__YOUR TASK__
Given the records below, set each one down again exactly as it reads.

__DATASET ENTRIES__
(** The [try] block of [guardedRow] and its [finally]. *)
Definition guarded_body (key owner : string) (operation : eff world bool) : eff world bool := fun w =>
  let (r, w1) := operation (set_bulk (Some false) w) in
  let success := match r with Ok b => b | Throw _ => false end in
  let dispatched := match bulk w1 with Some b => b | None => false end in
  let w2 := set_bulk (bulk w) w1 in
  if success || negb dispatched then
    match eval (fun _ => RELEASE_ROW key owner) w2 with
    | (Ok _, w3) => (r, w3)
    | (Throw e, w3) => (Throw e, w3)
    end
  else (r, w2).

Definition guardedRow (orgId fileId rowId : string) (operation : eff world bool) : eff world bool :=
  let key := rowKey orgId fileId rowId in
  owner ← randomUUID;
  acquired ← eval (fun _ => SET_NX key owner);
  if negb acquired then throw row_active_error else guarded_body key owner operation.

Definition bulkRow (orgId fileId rowId : string) (operation : eff world bool) : eff world bool :=
  now ← performance_now;
  queue_run (guardedRow orgId fileId rowId operation) (now + waitMs).

Definition uncertain_error : exn :=
  http_exn ConflictException "Some issuance rows are active or uncertain; reconcile before retrying".

(** [for (let offset = 0; offset < rowIds.length; offset += 2000)]; the
    fuel is the number of rows, which bounds the number of slices. *)
Fixpoint assert_slices (fuel : nat) (orgId fileId : string) (rowIds : list string) : eff world unit :=
  match fuel, rowIds with
  | S fuel', _ :: _ =>
      let keys := map (rowKey orgId fileId) (firstn 2000 rowIds) in
      owners ← eval (fun _ s => (map (fun k => guards s !! k) keys, s));
      if existsb (fun o : option string => if o then true else false) owners then throw uncertain_error
      else assert_slices fuel' orgId fileId (skipn 2000 rowIds)
  | _, _ => mret tt
  end.

Definition assertRetryable (orgId fileId : string) (rowIds : list string) : eff world unit :=
  assert_slices (length rowIds) orgId fileId rowIds.

Definition metadata_error : exn := js_error "Invalid issuance batch completion metadata".

Definition completedRow (batchId rowId : string) (total : Z) : eff world bool :=
  if String.eqb batchId "" || String.eqb rowId "" || negb (Num.isSafeInteger total) || (total <? 1)
  then throw metadata_error else
  let key := toKey ("issuance-completed-v1-" +:+ normalize batchId) in
  r ← eval (fun _ s =>
        let '(r, rows) := COMPLETE (normalize rowId) total (default ∅ (completed s !! key)) in
        (r, set_completed (<[key := rows]> (completed s)) s));
  mret (r =? 1).

(** ** Time *)

Lemma tick_clock d w : clock w + d <= clock (tick d w).
Proof. simpl. pose proof (drift_nonneg (ticks w)). lia. Qed.

Lemma eval_run {A} (script : Z -> shared -> A * shared) w :
  let k := ticks w in
  let '(a, s') := script (redis_time k) (others k (redis w)) in
  eval script w = match eval_error k with
    | Some e => (Throw e, tick 0 (set_redis (if eval_applied k then s' else others k (redis w)) w))
    | None => (Ok a, tick 0 (set_redis s' w))
    end.
Proof. unfold eval. by destruct (script _ _). Qed.

Lemma eval_clock {A} (script : Z -> shared -> A * shared) w r w' :
  eval script w = (r, w') -> clock w <= clock w'.
Proof.
  unfold eval. destruct (script _ _) as [a s']. pose proof (drift_nonneg (ticks w)).
  destruct (eval_error _); intros [= <- <-]; simpl; lia.
Qed.

Lemma checkWaiting_run deadline w :
  checkWaiting deadline w =
    (if deadline <=? clock (tick 0 w) then (Throw AdmissionQueue.timeoutError, tick 0 w) else (Ok tt, tick 0 w)).
Proof. unfold checkWaiting, performance_now. rewrite run_bind. cbv zeta. by destruct (deadline <=? _). Qed.

(** The loop ends: every turn that does not return sleeps at least 1 ms. *)
Lemma acquire_loop_total fuel deadline owner rd w w' :
  1 <= rd -> (0 < fuel)%nat -> deadline - clock w < Z.of_nat fuel ->
  acquire_loop fuel deadline owner rd w <> (Ok false, w').
Proof.
  revert rd w. induction fuel as [|fuel IH]; intros rd w Hrd Hf Hlt; [lia|]. cbn [acquire_loop].
  rewrite run_bind, checkWaiting_run. pose proof (tick_clock 0 w).
  destruct (Z.leb_spec deadline (clock (tick 0 w))) as [|Hd]; [done|].
  rewrite run_bind. destruct (eval_acquire owner (tick 0 w)) as [[r|e] w2] eqn:E; [|done].
  apply eval_clock in E. destruct (r =? -1); [done|]. destruct (r =? 1); [done|].
  rewrite run_bind. unfold performance_now at 1. cbv zeta. rewrite run_bind. unfold sleep at 1.
  pose proof (tick_clock 0 w2). set (dl := Z.min rd _).
  pose proof (tick_clock dl (tick 0 w2)). apply IH; lia.
Qed.

(** The time that [n] steps from step [k] on took of themselves *)
Fixpoint elapsed (k n : nat) : Z := match n with O => 0 | S n' => drift k + elapsed (S k) n' end.

Lemma elapsed_snoc k n : elapsed k (S n) = elapsed k n + drift (k + n)%nat.
Proof.
  revert k. induction n as [|n IH]; intros k; [simpl; rewrite Nat.add_0_r; lia|].
  cbn [elapsed] in *. rewrite IH. replace (k + S n)%nat with (S k + n)%nat by lia. lia.
Qed.
Lemma elapsed_nonneg k n : 0 <= elapsed k n.
Proof. revert k. induction n as [|n IH]; intros k; simpl; [lia|]. pose proof (drift_nonneg k). specialize (IH (S k)). lia. Qed.

(** The clock has passed [bound] by no more than the last [n] steps, at most, took. *)
Definition soon_after (bound : Z) (n : nat) (w : world) : Prop :=
  exists m, (m <= n)%nat /\ (m <= ticks w)%nat /\ clock w <= bound + elapsed (ticks w - m) m.

Lemma soon_weaken bound n n' w : (n <= n')%nat -> soon_after bound n w -> soon_after bound n' w.
Proof. intros Hn (m & ? & ? & ?). exists m. split_and!; [lia | done..]. Qed.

__EXPECTED OUTPUT__
(** The [try] block of [guardedRow] and its [finally]. *)
Definition guarded_body (key owner : string) (operation : eff world bool) : eff world bool := fun w =>
  let (r, w1) := operation (set_bulk (Some false) w) in
  let success := match r with Ok b => b | Throw _ => false end in
  let dispatched := match bulk w1 with Some b => b | None => false end in
  let w2 := set_bulk (bulk w) w1 in
  if success || negb dispatched then
    match eval (fun _ => RELEASE_ROW key owner) w2 with
    | (Ok _, w3) => (r, w3)
    | (Throw e, w3) => (Throw e, w3)
    end
  else (r, w2).

Definition guardedRow (orgId fileId rowId : string) (operation : eff world bool) : eff world bool :=
  let key := rowKey orgId fileId rowId in
  owner ← randomUUID;
  acquired ← eval (fun _ => SET_NX key owner);
  if negb acquired then throw row_active_error else guarded_body key owner operation.

Definition bulkRow (orgId fileId rowId : string) (operation : eff world bool) : eff world bool :=
  now ← performance_now;
  queue_run (guardedRow orgId fileId rowId operation) (now + waitMs).

Definition uncertain_error : exn :=
  http_exn ConflictException "Some issuance rows are active or uncertain; reconcile before retrying".

(** [for (let offset = 0; offset < rowIds.length; offset += 2000)]; the
    fuel is the number of rows, which bounds the number of slices. *)
Fixpoint assert_slices (fuel : nat) (orgId fileId : string) (rowIds : list string) : eff world unit :=
  match fuel, rowIds with
  | S fuel', _ :: _ =>
      let keys := map (rowKey orgId fileId) (firstn 2000 rowIds) in
      owners ← eval (fun _ s => (map (fun k => guards s !! k) keys, s));
      if existsb (fun o : option string => if o then true else false) owners then throw uncertain_error
      else assert_slices fuel' orgId fileId (skipn 2000 rowIds)
  | _, _ => mret tt
  end.

Definition assertRetryable (orgId fileId : string) (rowIds : list string) : eff world unit :=
  assert_slices (length rowIds) orgId fileId rowIds.

Definition metadata_error : exn := js_error "Invalid issuance batch completion metadata".

Definition completedRow (batchId rowId : string) (total : Z) : eff world bool :=
  if String.eqb batchId "" || String.eqb rowId "" || negb (Num.isSafeInteger total) || (total <? 1)
  then throw metadata_error else
  let key := toKey ("issuance-completed-v1-" +:+ normalize batchId) in
  r ← eval (fun _ s =>
        let '(r, rows) := COMPLETE (normalize rowId) total (default ∅ (completed s !! key)) in
        (r, set_completed (<[key := rows]> (completed s)) s));
  mret (r =? 1).

(** ** Time *)

Lemma tick_clock d w : clock w + d <= clock (tick d w).
Proof. simpl. pose proof (drift_nonneg (ticks w)). lia. Qed.

Lemma eval_run {A} (script : Z -> shared -> A * shared) w :
  let k := ticks w in
  let '(a, s') := script (redis_time k) (others k (redis w)) in
  eval script w = match eval_error k with
    | Some e => (Throw e, tick 0 (set_redis (if eval_applied k then s' else others k (redis w)) w))
    | None => (Ok a, tick 0 (set_redis s' w))
    end.
Proof. unfold eval. by destruct (script _ _). Qed.

Lemma eval_clock {A} (script : Z -> shared -> A * shared) w r w' :
  eval script w = (r, w') -> clock w <= clock w'.
Proof.
  unfold eval. destruct (script _ _) as [a s']. pose proof (drift_nonneg (ticks w)).
  destruct (eval_error _); intros [= <- <-]; simpl; lia.
Qed.

Lemma checkWaiting_run deadline w :
  checkWaiting deadline w =
    (if deadline <=? clock (tick 0 w) then (Throw AdmissionQueue.timeoutError, tick 0 w) else (Ok tt, tick 0 w)).
Proof. unfold checkWaiting, performance_now. rewrite run_bind. cbv zeta. by destruct (deadline <=? _). Qed.

(** The loop ends: every turn that does not return sleeps at least 1 ms. *)
Lemma acquire_loop_total fuel deadline owner rd w w' :
  1 <= rd -> (0 < fuel)%nat -> deadline - clock w < Z.of_nat fuel ->
  acquire_loop fuel deadline owner rd w <> (Ok false, w').
Proof.
  revert rd w. induction fuel as [|fuel IH]; intros rd w Hrd Hf Hlt; [lia|]. cbn [acquire_loop].
  rewrite run_bind, checkWaiting_run. pose proof (tick_clock 0 w).
  destruct (Z.leb_spec deadline (clock (tick 0 w))) as [|Hd]; [done|].
  rewrite run_bind. destruct (eval_acquire owner (tick 0 w)) as [[r|e] w2] eqn:E; [|done].
  apply eval_clock in E. destruct (r =? -1); [done|]. destruct (r =? 1); [done|].
  rewrite run_bind. unfold performance_now at 1. cbv zeta. rewrite run_bind. unfold sleep at 1.
  pose proof (tick_clock 0 w2). set (dl := Z.min rd _).
  pose proof (tick_clock dl (tick 0 w2)). apply IH; lia.
Qed.

(** The time that [n] steps from step [k] on took of themselves *)
Fixpoint elapsed (k n : nat) : Z := match n with O => 0 | S n' => drift k + elapsed (S k) n' end.

Lemma elapsed_snoc k n : elapsed k (S n) = elapsed k n + drift (k + n)%nat.
Proof.
  revert k. induction n as [|n IH]; intros k; [simpl; rewrite Nat.add_0_r; lia|].
  cbn [elapsed] in *. rewrite IH. replace (k + S n)%nat with (S k + n)%nat by lia. lia.
Qed.
Lemma elapsed_nonneg k n : 0 <= elapsed k n.
Proof. revert k. induction n as [|n IH]; intros k; simpl; [lia|]. pose proof (drift_nonneg k). specialize (IH (S k)). lia. Qed.

(** The clock has passed [bound] by no more than the last [n] steps, at most, took. *)
Definition soon_after (bound : Z) (n : nat) (w : world) : Prop :=
  exists m, (m <= n)%nat /\ (m <= ticks w)%nat /\ clock w <= bound + elapsed (ticks w - m) m.

Lemma soon_weaken bound n n' w : (n <= n')%nat -> soon_after bound n w -> soon_after bound n' w.
Proof. intros Hn (m & ? & ? & ?). exists m. split_and!; [lia | done..]. Qed.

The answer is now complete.